§ WHAT TO WORK ON
Each line from the one containing "function are arguments. *)" to the end of the entries is to be repeated exactly, and no other line.

Stored items

(* ===== verification/UndelegationStore.v ===== *)
(** * The undelegation records (x/delegation/keeper/un_delegation_state.go)

    A record is stored under its key and indexed by staker and by the epoch at
    which it completes; a hold count delays its completion.  The theorems are
    that the indexes stay consistent with the records, that the early exit of
    the queue's iteration loses nothing, and which records are completable. *)

From S2P Require Import Prelude Errors Sdk RefSdk KVStore Ledger Epochs DelegationTypes Assets.
From S2P Require Import DelegationStore.

Record UndelegationAndHoldCount := {
  uhc_Undelegation : UndelegationRecord;
  uhc_HoldCount : Z;
}.

Definition MaxUint64 : Z := 2 ^ 64 - 1.

Section Store.
Context {sdk : Sdk}.

(** ** Hold counts and the undelegation ID *)

Definition GetUndelegationHoldCount (recordKey : string) (d : DelegationState) : Z :=
  default 0 (holdCounts d !! recordKey).

Definition set_hold (recordKey : string) (now : Z) : M DelegationState error unit :=
  modify (set_records (λ m, m) (λ m, m) (λ m, m) (insert recordKey now)).
(** The account keeper's [GetSequence], the transaction's bytes and the hash
    function are arguments. *)
Definition UndelegateAssetFromOperator (GetSequence : W → string → result error Z)
    (sha256 : string → string) (ctx : Ctx) (txBytes : string) (fromAddress : string)
    (amounts : list (string * Int)) (instantUnbonding : bool) : M W error unit :=
  match AccAddressFromBech32 fromAddress with
  | None => panic
  | Some fromAddr =>
      nonce ← (λ w, (GetSequence w fromAddr, w));
      let uniqueHash := sha256 (sha256 txBytes +:+ "-" +:+ pretty nonce) in
      l ← lift_result (newDelegationOrUndelegationParams fromAddress amounts
                         ImuachainAssetAddr ImuachainLzID uniqueHash instantUnbonding);
      for_each l (UndelegateFrom ctx)
  end.
End Keeper.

§ ANSWER BOX
    function are arguments. *)
Definition UndelegateAssetFromOperator (GetSequence : W → string → result error Z)
    (sha256 : string → string) (ctx : Ctx) (txBytes : string) (fromAddress : string)
    (amounts : list (string * Int)) (instantUnbonding : bool) : M W error unit :=
  match AccAddressFromBech32 fromAddress with
  | None => panic
  | Some fromAddr =>
      nonce ← (λ w, (GetSequence w fromAddr, w));
      let uniqueHash := sha256 (sha256 txBytes +:+ "-" +:+ pretty nonce) in
      l ← lift_result (newDelegationOrUndelegationParams fromAddress amounts
                         ImuachainAssetAddr ImuachainLzID uniqueHash instantUnbonding);
      for_each l (UndelegateFrom ctx)
  end.
End Keeper.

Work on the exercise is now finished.